Work item: Go through the data below and copy each line where the word "destruct" occurs.
##### Provided information
(* ===== verification/KHeap.v ===== *)
(** Memory objects: pointers, the heap, bounds-checked accesses, and ownership.

    A heap maps the base address of each live object to its bytes. The code's
    pointers are base pointers plus an offset, so an access takes both. An
    access of no bytes touches nothing; any other access needs a live object
    and a range inside it. [owns o F h] says that [h] consists of the objects
    listed in [o] and, apart from them, of the frame [F]; it is stable under
    permutation of [o], which makes it a separating conjunction by hand. *)

From S2P Require Import Prelude CMonad.
Local Open Scope Z_scope.

Abbreviation loc := positive.

(** [PZero] is the kernel's [ZERO_SIZE_PTR]: not NULL, and not dereferenceable. *)
Inductive ptr :=
  | PNull
  | PZero
  | PLoc (l : loc).

#[global] Instance ptr_eq_dec : EqDecision ptr.
Proof. solve_decision. Defined.
#[global] Instance ptr_inhabited : Inhabited ptr := populate PNull.

Definition is_null (p : ptr) : bool := bool_decide (p = PNull).

Lemma is_null_loc l : is_null (PLoc l) = false.
Proof. reflexivity. Qed.

Abbreviation heap := (gmap loc bytes).

Definition in_range (off n : Z) (bs : bytes) : bool :=
  (0 <=? off) && (0 <=? n) && (off + n <=? zlen bs).

(** The [n] bytes at [p + off]. *)
Definition read_range (h : heap) (p : ptr) (off n : Z) : outcome bytes :=
  if n =? 0 then Done []
  else match p with
       | PLoc l =>
           match h !! l with
           | Some bs =>
               if in_range off n bs
               then Done (take (Z.to_nat n) (drop (Z.to_nat off) bs))
               else Fault BadAccess
           | None => Fault BadAccess
           end
       | _ => Fault BadAccess
       end.

(** [p[off]] read as one character. *)
Definition load (h : heap) (p : ptr) (off : Z) : outcome char :=
  match read_range h p off 1 with
  | Done (c :: _) => Done c
  | Done [] => Fault BadAccess
  | Fault f => Fault f
  end.

Definition splice (off : nat) (new old : bytes) : bytes :=
  take off old ++ new ++ drop (off + length new) old.

(** Store the bytes [new] at [p + off]. *)
Definition write_range (h : heap) (p : ptr) (off : Z) (new : bytes) : outcome heap :=
  match new with
  | [] => Done h
  | _ => match p with
         | PLoc l =>
             match h !! l with
             | Some bs =>
                 if in_range off (zlen new) bs
                 then Done (<[l := splice (Z.to_nat off) new bs]> h)
                 else Fault BadAccess
             | None => Fault BadAccess
             end
         | _ => Fault BadAccess
         end
  end.

(** *** Fresh addresses *)

Definition max_loc {A} (h : gmap loc A) : loc := map_fold (fun l _ m => Pos.max l m) 1%positive h.

Lemma max_loc_ge {A} (h : gmap loc A) l : is_Some (h !! l) -> (l <= max_loc h)%positive.
Proof.
  unfold max_loc. apply (map_fold_weak_ind (fun m h => is_Some (h !! l) -> (l <= m)%positive)).
  - rewrite lookup_empty. by intros [].
  - intros i x m r _ IH. rewrite lookup_insert. case_decide; [subst; lia|].
    intros Hl. specialize (IH Hl). lia.
Qed.

Lemma max_loc_fresh {A} (h : gmap loc A) : h !! Pos.succ (max_loc h) = None.
Proof.
  destruct (h !! Pos.succ (max_loc h)) eqn:E; [|done].
  pose proof (max_loc_ge h (Pos.succ (max_loc h))). rewrite E in H. specialize (H (mk_is_Some _ _ eq_refl)). lia.
Qed.

(** ** Ownership *)

Definition owns (o : list (loc * bytes)) (F h : heap) : Prop :=
  NoDup o.*1 /\ (forall l, l ∈ o.*1 -> F !! l = None) /\ h = list_to_map o ∪ F.

#[global] Instance owns_perm :
  Proper ((≡ₚ) ==> eq ==> eq ==> iff) owns.
Proof.
  assert (forall o o' F h, o ≡ₚ o' -> owns o F h -> owns o' F h) as H.
  { intros o o' F h Hp (Hnd & HF & ->).
    assert (o.*1 ≡ₚ o'.*1) as Hp1 by by rewrite Hp.
    split; [by rewrite <- Hp1|]. split.
    - intros l Hl. apply HF. by rewrite Hp1.
    - f_equal. by apply list_to_map_proper. }
  intros o o' Hp F F' <- h h' <-. split; apply H; [done|by symmetry].
Qed.

Lemma owns_nil F : owns [] F F.
Proof.
  split; [constructor|]. split.
  - intros l Hl. by apply elem_of_nil in Hl.
  - simpl. by rewrite (left_id_L ∅ (∪)).
Qed.

Lemma owns_nil_inv F h : owns [] F h -> h = F.
Proof. intros (_ & _ & ->). simpl. by rewrite (left_id_L ∅ (∪)). Qed.

Lemma owns_lookup o F h l bs : owns o F h -> (l, bs) ∈ o -> h !! l = Some bs.
Proof.
  intros (Hnd & _ & ->) Hin. apply lookup_union_Some_l.
  by apply elem_of_list_to_map_1.
Qed.

Lemma owns_head l bs o F h : owns ((l, bs) :: o) F h -> h !! l = Some bs.
Proof. intros H. eapply owns_lookup; [done|]. left. Qed.

Lemma owns_frame o F h l bs : owns o F h -> F !! l = Some bs -> h !! l = Some bs.
Proof.
  intros (_ & HF & ->) Hl. rewrite lookup_union_r; [done|].
  apply not_elem_of_list_to_map_1. intros Hin. by rewrite HF in Hl.
Qed.

Lemma owns_alloc o F h l bs :
  h !! l = None -> owns o F h -> owns ((l, bs) :: o) F (<[l := bs]> h).
Proof.
  intros Hl (Hnd & HF & ->).
  apply lookup_union_None in Hl as [Ho HFl].
  split; [|split].
  - simpl. constructor; [|done]. by apply not_elem_of_list_to_map.
  - intros l' Hl'. apply elem_of_cons in Hl' as [->|Hl']; [done|auto].
  - simpl. by rewrite insert_union_l.
Qed.

Lemma owns_free o F h l bs : owns ((l, bs) :: o) F h -> owns o F (delete l h).
Proof.
  intros (Hnd & HF & ->). simpl in *.
  apply NoDup_cons in Hnd as [Hl Hnd].
  split; [done|]. split; [intros l' ?; apply HF; by right|].
  rewrite <- insert_union_l, delete_insert_id; [done|].
  apply lookup_union_None. split; [by apply not_elem_of_list_to_map_1|].
  apply HF. left.
Qed.

Lemma owns_update o F h l bs bs' :
  owns ((l, bs) :: o) F h -> owns ((l, bs') :: o) F (<[l := bs']> h).
Proof.
  intros (Hnd & HF & ->). split; [done|]. split; [done|]. simpl.
  by rewrite insert_union_l, insert_insert_eq.
Qed.

(** ** Accesses to owned objects *)

Lemma in_range_true off n bs :
  in_range off n bs = true <-> 0 <= off /\ 0 <= n /\ off + n <= zlen bs.
Proof. unfold in_range. rewrite !andb_true_iff, !Z.leb_le. tauto. Qed.

Lemma read_range_0 h p off : read_range h p off 0 = Done [].
Proof. done. Qed.

Lemma read_range_ok h l off n bs :
  h !! l = Some bs -> 0 <= off -> 0 <= n -> off + n <= zlen bs ->
  read_range h (PLoc l) off n = Done (take (Z.to_nat n) (drop (Z.to_nat off) bs)).
Proof.
  intros Hl ???. unfold read_range. case_match eqn:E.
  - apply Z.eqb_eq in E as ->. done.
  - by rewrite Hl, (proj2 (in_range_true _ _ _)).
Qed.

Lemma read_range_all h l n bs :
  h !! l = Some bs -> n = zlen bs -> read_range h (PLoc l) 0 n = Done bs.
Proof.
  intros Hl ->. pose proof (zlen_nonneg bs).
  rewrite (read_range_ok _ _ _ _ bs) by (done || lia).
  by rewrite drop_0, zlen_to_nat, firstn_all.
Qed.

Lemma load_last h l bs c :
  h !! l = Some (bs ++ [c]) -> load h (PLoc l) (zlen (bs ++ [c]) - 1) = Done c.
Proof.
  intros Hl. pose proof (zlen_nonneg bs). unfold load.
  rewrite (read_range_ok _ _ _ _ (bs ++ [c])) by (done || zlen_simp).
  autorewrite with zlen. replace (Z.to_nat (zlen bs + (1 + 0) - 1)) with (length bs) by (unfold zlen; lia).
  by rewrite drop_app_length.
Qed.

Lemma write_range_ok h l off new bs :
  h !! l = Some bs -> 0 <= off -> off + zlen new <= zlen bs ->
  write_range h (PLoc l) off new = Done (<[l := splice (Z.to_nat off) new bs]> h).
Proof.
  intros Hl ??. pose proof (zlen_nonneg new). unfold write_range. destruct new as [|c new].
  - f_equal. unfold splice. simpl. rewrite Nat.add_0_r, take_drop. by rewrite insert_id.
  - by rewrite Hl, (proj2 (in_range_true _ _ _)).
Qed.

Lemma splice_full new old : length new = length old -> splice 0 new old = new.
Proof.
  intros H. unfold splice. simpl. rewrite drop_ge by lia. by rewrite app_nil_r.
Qed.

Lemma splice_prefix a b old :
  length old = (length a + length b)%nat -> splice (length a) b (splice 0 a old) = a ++ b.
Proof.
  intros H. unfold splice. simpl.
  rewrite take_app_length, app_assoc, drop_ge, app_nil_r; [done|].
  rewrite length_app, length_drop. lia.
Qed.

Lemma length_splice off new old :
  (off + length new <= length old)%nat -> length (splice off new old) = length old.
Proof. intros. unfold splice. rewrite !length_app, length_take, length_drop. lia. Qed.

Create HintDb owns discriminated.
#[export] Hint Resolve owns_nil owns_head owns_alloc owns_free owns_update : owns.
##########
Task solution:
  destruct (h !! Pos.succ (max_loc h)) eqn:E; [|done].
  intros Hl ??. pose proof (zlen_nonneg new). unfold write_range. destruct new as [|c new].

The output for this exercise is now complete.